(* ===== verification/Ziplist.v ===== *)
(** * Compact lists ([ziplist.c])

    A ziplist is one block of memory: the total size, the offset of the last
    entry and the number of entries, the entries, and a byte 255.  An entry is
    the length of the previous one (one byte, or 254 and four bytes), its
    encoding and length, and its content.  The blocks are lists of bytes,
    pointers are offsets from their start, and the functions are [None] when the
    code would leave the block or fail an assertion.  The machine is
    little-endian, so [intrev32ifbe] and [memrev32ifbe] do nothing. *)
From S2P Require Import Prelude Memory Util.

Definition ZIP_END : Z := 255.
Definition ZIP_BIGLEN : Z := 254.

Definition ZIP_STR_MASK : Z := 0xc0.
Definition ZIP_STR_06B : Z := 0.
Definition ZIP_STR_14B : Z := 64.
Definition ZIP_STR_32B : Z := 128.
Definition ZIP_INT_16B : Z := 0xc0.
Definition ZIP_INT_32B : Z := 0xd0.
Definition ZIP_INT_64B : Z := 0xe0.
Definition ZIP_INT_24B : Z := 0xf0.
Definition ZIP_INT_8B : Z := 0xfe.
Definition ZIP_INT_IMM_MASK : Z := 0x0f.
Definition ZIP_INT_IMM_MIN : Z := 0xf1.
Definition ZIP_INT_IMM_MAX : Z := 0xfd.
Definition UINT16_MAX : Z := 65535.

Definition ZIP_IS_STR (enc : Z) : bool := bool_decide (Z.land enc ZIP_STR_MASK < ZIP_STR_MASK).

(** ** The header *)

Definition ZIPLIST_HEADER_SIZE : Z := 10.
Definition ZIPLIST_BYTES (zl : list Z) : option Z := zload 0 4 zl.
Definition ZIPLIST_TAIL_OFFSET (zl : list Z) : option Z := zload 4 4 zl.
Definition ZIPLIST_LENGTH (zl : list Z) : option Z := zload 8 2 zl.
Definition ZIPLIST_ENTRY_END (zl : list Z) : option Z := n ← ZIPLIST_BYTES zl; Some (n - 1).

(** [ZIPLIST_TAIL_OFFSET(zl) += d] *)
Definition add_tail_offset (d : Z) (zl : list Z) : option (list Z) :=
  t ← ZIPLIST_TAIL_OFFSET zl; zstore 4 4 (t + d) zl.

Definition ZIPLIST_INCR_LENGTH (zl : list Z) (incr : Z) : option (list Z) :=
  n ← ZIPLIST_LENGTH zl;
  if bool_decide (n < UINT16_MAX) then zstore 8 2 (n + incr) zl else Some zl.

(** ** Entries *)

Record zlentry := ZlEntry {
  prevrawlensize : Z; prevrawlen : Z;
  lensize : Z; len : Z;
  headersize : Z;
  encoding : Z;
  e_p : Z;
}.

Definition zipIntSize (encoding : Z) : Z :=
  if bool_decide (encoding = ZIP_INT_8B) then 1
  else if bool_decide (encoding = ZIP_INT_16B) then 2
  else if bool_decide (encoding = ZIP_INT_24B) then 3
  else if bool_decide (encoding = ZIP_INT_32B) then 4
  else if bool_decide (encoding = ZIP_INT_64B) then 8
  else 0.

(** The bytes [zipEncodeLength] writes; without a destination it returns their
    number. *)
Definition zipEncodeLength (encoding rawlen : Z) : list Z :=
  if ZIP_IS_STR encoding then
    if bool_decide (rawlen <= 0x3f) then [Z.lor ZIP_STR_06B rawlen]
    else if bool_decide (rawlen <= 0x3fff) then
      [Z.lor ZIP_STR_14B (Z.land (Z.shiftr rawlen 8) 0x3f); Z.land rawlen 0xff]
    else
      [ZIP_STR_32B; Z.land (Z.shiftr rawlen 24) 0xff; Z.land (Z.shiftr rawlen 16) 0xff;
       Z.land (Z.shiftr rawlen 8) 0xff; Z.land rawlen 0xff]
  else [encoding].

(** The encoding, [lensize] and [len] at [ptr]. *)
Definition ZIP_DECODE_LENGTH (ptr : Z) (zl : list Z) : option (Z * Z * Z) :=
  b ← zget ptr zl;
  let encoding := if bool_decide (b < ZIP_STR_MASK) then Z.land b ZIP_STR_MASK else b in
  if bool_decide (encoding < ZIP_STR_MASK) then
    if bool_decide (encoding = ZIP_STR_06B) then Some (encoding, 1, Z.land b 0x3f)
    else if bool_decide (encoding = ZIP_STR_14B) then
      b1 ← zget (ptr + 1) zl;
      Some (encoding, 2, Z.lor (Z.shiftl (Z.land b 0x3f) 8) b1)
    else if bool_decide (encoding = ZIP_STR_32B) then
      b1 ← zget (ptr + 1) zl; b2 ← zget (ptr + 2) zl; b3 ← zget (ptr + 3) zl; b4 ← zget (ptr + 4) zl;
      Some (encoding, 5, uwrap 32 (Z.lor (Z.lor (Z.lor (Z.shiftl b1 24) (Z.shiftl b2 16)) (Z.shiftl b3 8)) b4))
    else None
  else Some (encoding, 1, zipIntSize encoding).

(** The bytes [zipPrevEncodeLength] writes; without a destination it returns
    their number. *)
Definition zipPrevEncodeLength (len : Z) : list Z :=
  if bool_decide (len < ZIP_BIGLEN) then [len] else ZIP_BIGLEN :: le_encode 4 len.

Definition zipPrevEncodeLengthForceLarge (len : Z) : list Z := ZIP_BIGLEN :: le_encode 4 len.

Definition ZIP_DECODE_PREVLENSIZE (ptr : Z) (zl : list Z) : option Z :=
  b ← zget ptr zl; Some (if bool_decide (b < ZIP_BIGLEN) then 1 else 5).

(** [prevlensize] and [prevlen]. *)
Definition ZIP_DECODE_PREVLEN (ptr : Z) (zl : list Z) : option (Z * Z) :=
  prevlensize ← ZIP_DECODE_PREVLENSIZE ptr zl;
  prevlen ← (if bool_decide (prevlensize = 1) then zget ptr zl else zload (ptr + 1) 4 zl);
  Some (prevlensize, prevlen).

Definition zipPrevLenByteDiff (p : Z) (zl : list Z) (len : Z) : option Z :=
  prevlensize ← ZIP_DECODE_PREVLENSIZE p zl;
  Some (zlen (zipPrevEncodeLength len) - prevlensize).

Definition zipRawEntryLength (p : Z) (zl : list Z) : option Z :=
  prevlensize ← ZIP_DECODE_PREVLENSIZE p zl;
  '(_, lensize, len) ← ZIP_DECODE_LENGTH (p + prevlensize) zl;
  Some (uwrap 32 (prevlensize + lensize + len)).

Definition zipEntry (p : Z) (zl : list Z) : option zlentry :=
  '(prevlensize, prevlen) ← ZIP_DECODE_PREVLEN p zl;
  '(encoding, lensize, len) ← ZIP_DECODE_LENGTH (p + prevlensize) zl;
  Some (ZlEntry prevlensize prevlen lensize len (prevlensize + lensize) encoding p).

(** ** Contents *)

(** The integer [entry] denotes and its smallest encoding; [None] where the
    code returns 0. *)
Definition zipTryEncoding (entry : list Z) : option (Z * Z) :=
  if bool_decide (zlen entry >= 32) || bool_decide (zlen entry = 0) then None
  else
    value ← string2ll entry;
    let encoding :=
      if bool_decide (value >= 0 /\ value <= 12) then ZIP_INT_IMM_MIN + value
      else if bool_decide (value >= - 2 ^ 7 /\ value <= 2 ^ 7 - 1) then ZIP_INT_8B
      else if bool_decide (value >= - 2 ^ 15 /\ value <= 2 ^ 15 - 1) then ZIP_INT_16B
      else if bool_decide (value >= - 0x7fffff - 1 /\ value <= 0x7fffff) then ZIP_INT_24B
      else if bool_decide (value >= - 2 ^ 31 /\ value <= 2 ^ 31 - 1) then ZIP_INT_32B
      else ZIP_INT_64B in
    Some (value, encoding).

(** The bytes [zipSaveInteger] writes. *)
Definition zipSaveInteger (value encoding : Z) : option (list Z) :=
  if bool_decide (encoding = ZIP_INT_8B) then Some [uwrap 8 value]
  else if bool_decide (encoding = ZIP_INT_16B) then Some (le_encode 2 value)
  else if bool_decide (encoding = ZIP_INT_24B) then Some (drop 1 (le_encode 4 (swrap 32 (Z.shiftl value 8))))
  else if bool_decide (encoding = ZIP_INT_32B) then Some (le_encode 4 value)
  else if bool_decide (encoding = ZIP_INT_64B) then Some (le_encode 8 value)
  else if bool_decide (encoding >= ZIP_INT_IMM_MIN /\ encoding <= ZIP_INT_IMM_MAX) then Some []
  else None.

Definition zipLoadInteger (p encoding : Z) (zl : list Z) : option Z :=
  if bool_decide (encoding = ZIP_INT_8B) then swrap 8 <$> zget p zl
  else if bool_decide (encoding = ZIP_INT_16B) then swrap 16 <$> zload p 2 zl
  else if bool_decide (encoding = ZIP_INT_32B) then swrap 32 <$> zload p 4 zl
  else if bool_decide (encoding = ZIP_INT_24B) then
    bs ← zread p 3 zl; Some (Z.shiftr (swrap 32 (le_decode (0 :: bs))) 8)
  else if bool_decide (encoding = ZIP_INT_64B) then swrap 64 <$> zload p 8 zl
  else if bool_decide (encoding >= ZIP_INT_IMM_MIN /\ encoding <= ZIP_INT_IMM_MAX) then
    Some (Z.land encoding ZIP_INT_IMM_MASK - 1)
  else None.

(** ** Building and resizing *)

Definition ziplistNew : list Z :=
  le_encode 4 (ZIPLIST_HEADER_SIZE + 1) ++ le_encode 4 ZIPLIST_HEADER_SIZE ++ le_encode 2 0 ++ [ZIP_END].

Section Resizing.
Context (junk : nat -> Z).

Definition ziplistResize (zl : list Z) (len : Z) : option (list Z) :=
  let len := uwrap 32 len in
  let zl := realloc junk (Z.to_nat len) zl in
  zl ← zstore 0 4 len zl;
  zwrite (len - 1) [ZIP_END] zl.

(** One iteration of the loop of [__ziplistCascadeUpdate] on the ziplist, [p]
    and [curlen]. *)
Definition cascade_step (st : list Z * Z * Z) : ctl (list Z * Z * Z) (option (list Z)) :=
  let '(zl, p, curlen) := st in
  as_step (
    b ← zget p zl;
    if bool_decide (b = ZIP_END) then Some (inr zl)
    else
      cur ← zipEntry p zl;
      let rawlen := uwrap 32 (headersize cur + len cur) in
      let rawlensize := zlen (zipPrevEncodeLength rawlen) in
      b ← zget (p + rawlen) zl;
      if bool_decide (b = ZIP_END) then Some (inr zl)
      else
        next ← zipEntry (p + rawlen) zl;
        if bool_decide (prevrawlen next = rawlen) then Some (inr zl)
        else if bool_decide (prevrawlensize next < rawlensize) then
          let extra := rawlensize - prevrawlensize next in
          zl ← ziplistResize zl (curlen + extra);
          let np := p + rawlen in
          tail ← ZIPLIST_TAIL_OFFSET zl;
          zl ← (if bool_decide (tail <> np) then add_tail_offset extra zl else Some zl);
          zl ← zmove (np + rawlensize) (np + prevrawlensize next) (curlen - np - prevrawlensize next - 1) zl;
          zl ← zwrite np (zipPrevEncodeLength rawlen) zl;
          Some (inl (zl, p + rawlen, curlen + extra))
        else
          zl ← (if bool_decide (prevrawlensize next > rawlensize)
                then zwrite (p + rawlen) (zipPrevEncodeLengthForceLarge rawlen) zl
                else zwrite (p + rawlen) (zipPrevEncodeLength rawlen) zl);
          Some (inr zl)).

> _Task details_
From the records above, quote only the lines running from the line with "Definition ZIP_INT_24B : Z := 0xf0." to the line with "Definition ZIPLIST_LENGTH (zl", both lines included.

> _Answer to this task_
Definition ZIP_INT_24B : Z := 0xf0.
Definition ZIP_INT_8B : Z := 0xfe.
Definition ZIP_INT_IMM_MASK : Z := 0x0f.
Definition ZIP_INT_IMM_MIN : Z := 0xf1.
Definition ZIP_INT_IMM_MAX : Z := 0xfd.
Definition UINT16_MAX : Z := 65535.

Definition ZIP_IS_STR (enc : Z) : bool := bool_decide (Z.land enc ZIP_STR_MASK < ZIP_STR_MASK).

(** ** The header *)

Definition ZIPLIST_HEADER_SIZE : Z := 10.
Definition ZIPLIST_BYTES (zl : list Z) : option Z := zload 0 4 zl.
Definition ZIPLIST_TAIL_OFFSET (zl : list Z) : option Z := zload 4 4 zl.
Definition ZIPLIST_LENGTH (zl : list Z) : option Z := zload 8 2 zl.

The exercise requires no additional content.